• [Instructions to follow] What appears from the first line of the data below through the line containing "packet_tx.go, socket.go, forward_batch.go)", both included, should be copied exactly, and nothing else.

Stored items:
--- START ---

(* ===== verification/Device.v ===== *)
(** * Making and closing the egress devices (utility/vhost.go, tun_vhost.go,
    uring.go, tun_uring.go, tun_napi.go, packet_tx.go, socket.go, forward_batch.go)

    The system calls of the constructors, in order, with the clean-up of every
    error path.  The process is the set of open descriptors and mappings and the
    package's globals; [ans] says which calls succeed.  Contents of the rings
    are in Vring and Uring. *)
From S2P Require Import Prelude Words Vring Egress.
Local Open Scope Z_scope.
Local Open Scope masqued_scope.

(** ** The process *)

Inductive kernelReq :=
  | SetOwner | GetFeatures | SetFeatures (f : Z) | SetMemTable (gpa size uaddr : Z)
  | SetVringNum (n : Z) | SetVringBase (b : Z) | SetVringAddr (desc avail used : Z)
  | SetVringKick (fd : nat) | SetVringCall (fd : nat) | SetBackend (fd : Z)
  | TunSetIff (name : string) (flags : Z) | TunSetVnetHdrSz (n : Z) | SetHwAddr (name : string) (mac : list Z)
  | SetFlagsUp (name : string).

Inductive syscall :=
  | COpen (path : string) | CEventfd | CSocket | CBind (fd : nat) | CSetsockopt (fd : nat)
  | CIoctl (fd : nat) (r : kernelReq) | CMmap (size : Z) | CUringSetup (entries : Z)
  | CWriteProc (path val : string).

(** The vhost writer's descriptors; [vf_arena] is its mapping. *)
Record vhostFds := { vf_vhost : nat; vf_tun : Z; vf_kick : nat; vf_call : nat; vf_arena : option nat }.

(** A [sync.Once] with what it produced: the outer [None] is not run yet. *)
Record world := {
  w_fds : gset nat; w_maps : gset nat; w_next : nat;
  w_trace : list syscall;
  vhostTun : option nat;                       (* vhostTunFd, None for -1 *)
  vhostOnce : option (option vhostFds);        (* vhostWriter, None for vhostErr *)
  napiOnce : option (option nat)               (* napiTunFd, None for napiTunErr *)
}.

Definition Sys (A : Type) := world -> option A * world.
Definition sret {A} (a : A) : Sys A := fun w => (Some a, w).
Definition sfail {A} : Sys A := fun w => (None, w).
Global Instance sys_bind : MBind Sys := fun A B k m w =>
  match m w with (Some a, w) => k a w | (None, w) => (None, w) end.
(** [cleanup] runs when [m] fails. *)
Definition on_error {A} (m : Sys A) (cleanup : Sys unit) : Sys A :=
  fun w => match m w with (Some a, w) => (Some a, w) | (None, w) => (None, (cleanup w).2) end.
(** [defer]: [cleanup] runs in any case. *)
Definition deferring {A} (m : Sys A) (cleanup : Sys unit) : Sys A :=
  fun w => let '(r, w) := m w in (r, (cleanup w).2).
Section Calls.
(** The answer to the [n]-th call of the process. *)
Context (ans : nat -> bool).

Definition upd (w : world) fds maps next c : world :=
  Build_world fds maps next (w_trace w ++ [c]) (vhostTun w) (vhostOnce w) (napiOnce w).
Definition answer (w : world) : bool := ans (length (w_trace w)).

Definition sys_call (c : syscall) : Sys unit := fun w =>
  (if answer w then Some tt else None, upd w (w_fds w) (w_maps w) (w_next w) c).
Definition sys_open (c : syscall) : Sys nat := fun w =>
  if answer w then (Some (w_next w), upd w ({[w_next w]} ∪ w_fds w) (w_maps w) (S (w_next w)) c)
  else (None, upd w (w_fds w) (w_maps w) (w_next w) c).
Definition sys_mmap (size : Z) : Sys nat := fun w =>
  if answer w then (Some (w_next w), upd w (w_fds w) ({[w_next w]} ∪ w_maps w) (S (w_next w)) (CMmap size))
  else (None, upd w (w_fds w) (w_maps w) (w_next w) (CMmap size)).
Definition set_fds (f : gset nat -> gset nat) : Sys unit := fun w =>
  (Some tt, Build_world (f (w_fds w)) (w_maps w) (w_next w) (w_trace w) (vhostTun w) (vhostOnce w) (napiOnce w)).
Definition sys_close (fd : nat) : Sys unit := set_fds (fun fds => fds ∖ {[fd]}).
Definition sys_munmap (m : nat) : Sys unit := fun w =>
  (Some tt, Build_world (w_fds w) (w_maps w ∖ {[m]}) (w_next w) (w_trace w) (vhostTun w) (vhostOnce w) (napiOnce w)).
Definition ioctl (fd : nat) (r : kernelReq) : Sys unit := sys_call (CIoctl fd r).
(** A call whose result is ignored. *)
Definition ignoring (m : Sys unit) : Sys unit := fun w => (Some tt, (m w).2).

(** ** Sockets *)

Definition NewSocketBatch_fd : Sys nat :=
  fd ← sys_open CSocket;
  on_error (sys_call (CSetsockopt fd)) (sys_close fd) ;;
  sret fd.

Definition NewPacketBatch_fd : Sys nat :=
  fd ← sys_open CSocket;
  on_error (sys_call (CBind fd)) (sys_close fd) ;;
  ignoring (sys_call (CSetsockopt fd)) ;;
  sret fd.

Definition setIfaceUp (name : string) : Sys unit :=
  s ← sys_open CSocket; deferring (ioctl s (SetFlagsUp name)) (sys_close s).
Definition setIfaceMAC (name : string) (mac : list Z) : Sys unit :=
  s ← sys_open CSocket; deferring (ioctl s (SetHwAddr name mac)) (sys_close s).

Definition writeProc (path val : string) : Sys unit := ignoring (sys_call (CWriteProc path val)).
(** The four settings both devices make. *)
Definition writeProcs (name : string) : Sys unit :=
  writeProc "/proc/sys/net/ipv4/ip_forward" "1" ;;
  writeProc ("/proc/sys/net/ipv4/conf/" +:+ name +:+ "/accept_local") "1" ;;
  writeProc ("/proc/sys/net/ipv4/conf/" +:+ name +:+ "/rp_filter") "0" ;;
  writeProc "/proc/sys/net/ipv4/conf/all/accept_local" "1".

(** ** The TUN and TAP devices *)

Definition IFF_TUN : Z := 1.
Definition IFF_TAP : Z := 2.
Definition iffNapi : Z := 16.
Definition IFF_NO_PI : Z := 4096.
Definition iffVnetHdr : Z := 16384.

Definition napiTunName : string := "tmnapi0".
Definition vhostTunName : string := "tmvhost0".
Definition vhostTunMAC : list Z := [2; 0; 0; 0; 171; 205].

Definition set_napi (r : option nat) : Sys unit := fun w =>
  (Some tt, Build_world (w_fds w) (w_maps w) (w_next w) (w_trace w) (vhostTun w) (vhostOnce w) (Some r)).
Definition set_vhostTun (fd : nat) : Sys unit := fun w =>
  (Some tt, Build_world (w_fds w) (w_maps w) (w_next w) (w_trace w) (Some fd) (vhostOnce w) (napiOnce w)).
Definition set_vhost (r : option vhostFds) : Sys unit := fun w =>
  (Some tt, Build_world (w_fds w) (w_maps w) (w_next w) (w_trace w) (vhostTun w) (Some r) (napiOnce w)).

Definition createNapiTun : Sys nat :=
  fd ← sys_open (COpen "/dev/net/tun");
  on_error (ioctl fd (TunSetIff napiTunName (Z.lor (Z.lor IFF_TUN IFF_NO_PI) iffNapi))) (sys_close fd) ;;
  on_error (setIfaceUp napiTunName) (sys_close fd) ;;
  writeProcs napiTunName ;;
  sret fd.
Definition napi_once : Sys nat := fun w =>
  match napiOnce w with
  | Some r => (r, w)
  | None => match createNapiTun w with (r, w) => (r, (set_napi r w).2) end
  end.

Definition createVhostTun : Sys nat :=
  fd ← sys_open (COpen "/dev/net/tun");
  on_error (ioctl fd (TunSetIff vhostTunName (Z.lor (Z.lor (Z.lor IFF_TAP IFF_NO_PI) iffVnetHdr) iffNapi))) (sys_close fd) ;;
  on_error (ioctl fd (TunSetVnetHdrSz (Z.of_nat vnetHdrV1Len))) (sys_close fd) ;;
  on_error (setIfaceMAC vhostTunName vhostTunMAC) (sys_close fd) ;;
  on_error (setIfaceUp vhostTunName) (sys_close fd) ;;
  writeProcs vhostTunName ;;
  set_vhostTun fd ;;
  sret fd.

(** ** The vhost writer *)

(** The features the kernel offers, and the address of a mapping. *)
Context (offered : Z) (addr_of : nat -> Z).

Definition wanted : Z := Z.lor (Z.shiftl 1 32) (Z.shiftl 1 27).
Definition setup_requests (w : vhostFds) (arena : nat) (n bufSize : Z) : list kernelReq :=
  let l := layoutArena n bufSize in
  let base := addr_of arena in
  [SetOwner; GetFeatures; SetFeatures (Z.land offered wanted); SetMemTable base (total l) base;
   SetVringNum n; SetVringBase 0; SetVringAddr base (base + availOff l) (base + usedOff l);
   SetVringKick (vf_kick w); SetVringCall (vf_call w); SetBackend (vf_tun w)].
Fixpoint ioctls (fd : nat) (rs : list kernelReq) : Sys unit :=
  match rs with
  | [] => sret tt
  | r :: rs => ioctl fd r ;; ioctls fd rs
  end.

Definition vhost_Close (w : vhostFds) : Sys unit :=
  (if 0 <=? vf_tun w then ignoring (ioctl (vf_vhost w) (SetBackend (-1))) else sret tt) ;;
  (match vf_arena w with Some a => sys_munmap a | None => sret tt end) ;;
  (if (0 <? vf_kick w)%nat then sys_close (vf_kick w) else sret tt) ;;
  (if (0 <? vf_call w)%nat then sys_close (vf_call w) else sret tt) ;;
  sys_close (vf_vhost w).

Definition newVhostWriter (tunFd : Z) (entries bufSize : Z) : Sys vhostFds :=
  if negb (entries_ok entries) then sfail
  else
    vfd ← sys_open (COpen "/dev/vhost-net");
    kfd ← on_error (sys_open CEventfd) (sys_close vfd);
    cfd ← on_error (sys_open CEventfd) (sys_close vfd ;; sys_close kfd);
    let w := {| vf_vhost := vfd; vf_tun := tunFd; vf_kick := kfd; vf_call := cfd; vf_arena := None |} in
    arena ← on_error (sys_mmap (total (layoutArena entries bufSize))) (vhost_Close w);
    let w := {| vf_vhost := vfd; vf_tun := tunFd; vf_kick := kfd; vf_call := cfd; vf_arena := Some arena |} in
    on_error (ioctls vfd (setup_requests w arena entries bufSize)) (vhost_Close w) ;;
    sret w.

Definition initVhost : Sys vhostFds :=
  fd ← createVhostTun; newVhostWriter (Z.of_nat fd) 256 4096.
Definition vhost_once : Sys vhostFds := fun w =>
  match vhostOnce w with
  | Some r => (r, w)
  | None => match initVhost w with (r, w) => (r, (set_vhost r w).2) end
  end.

(** ** The io_uring writer *)

Record uringParams := {
  up_sqEntries : Z; up_cqEntries : Z; up_sqArray : Z; up_cqes : Z; up_singleMmap : bool
}.
Context (params : uringParams).

(** [uf_cq] is [None] when the completion ring is the submission ring's mapping. *)
Record uringFds := { uf_ring : nat; uf_sq : nat; uf_cq : option nat; uf_sqes : nat }.

Definition sq_size : Z := u32 (up_sqArray params + up_sqEntries params * 4).
Definition cq_size : Z := u32 (up_cqes params + up_cqEntries params * 16).
Definition uringDepth : Z := 512.
Definition newUringFds (entries : Z) : Sys uringFds :=
  ring ← sys_open (CUringSetup entries);
  sq ← on_error (sys_mmap (if up_singleMmap params then Z.max sq_size cq_size else sq_size)) (sys_close ring);
  cq ← (if up_singleMmap params then sret None
            else m ← on_error (sys_mmap cq_size) (sys_close ring); sret (Some m));
  sqes ← on_error (sys_mmap (up_sqEntries params * 64)) (sys_close ring);
  sret {| uf_ring := ring; uf_sq := sq; uf_cq := cq; uf_sqes := sqes |}.
Definition uring_Close (u : uringFds) : Sys unit :=
  sys_munmap (uf_sqes u) ;;
  (match uf_cq u with Some m => sys_munmap m | None => sret tt end) ;;
  sys_munmap (uf_sq u) ;;
  sys_close (uf_ring u).

(** ** A forward batch's own resources *)

Inductive altRes := AVhost | AUring (u : uringFds) | ATunGSO | ANapi | APacket (fd : nat).
Record batchRes := { br_sock : nat; br_alt : option altRes }.

Definition newAlt (kind : egressKind) (gsoTunFd : Z) : Sys altRes :=
  match kind with
  | EgVhost => _v ← vhost_once; sret AVhost
  | EgUring => _fd ← napi_once; u ← newUringFds uringDepth; sret (AUring u)
  | EgTunGSO => if gsoTunFd <? 0 then sfail else sret ATunGSO
  | EgNapiTun => _fd ← napi_once; sret ANapi
  | EgPacket => fd ← NewPacketBatch_fd; sret (APacket fd)
  end.
Definition newForwardRes (kind : option egressKind) (gsoTunFd : Z) : Sys batchRes :=
  sock ← NewSocketBatch_fd;
  match kind with
  | None => sret {| br_sock := sock; br_alt := None |}
  | Some k => a ← on_error (newAlt k gsoTunFd) (sys_close sock); sret {| br_sock := sock; br_alt := Some a |}
  end.
Definition closeForwardRes (b : batchRes) : Sys unit :=
  sys_close (br_sock b) ;;
  match br_alt b with
  | Some (AUring u) => uring_Close u
  | Some (APacket fd) => sys_close fd
  | _ => sret tt
  end.
End Calls.

Definition start_world : world := Build_world ∅ ∅ 3 [] None None None.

--- END ---

• [Response box]
(* ===== verification/Device.v ===== *)
(** * Making and closing the egress devices (utility/vhost.go, tun_vhost.go,
    uring.go, tun_uring.go, tun_napi.go, packet_tx.go, socket.go, forward_batch.go)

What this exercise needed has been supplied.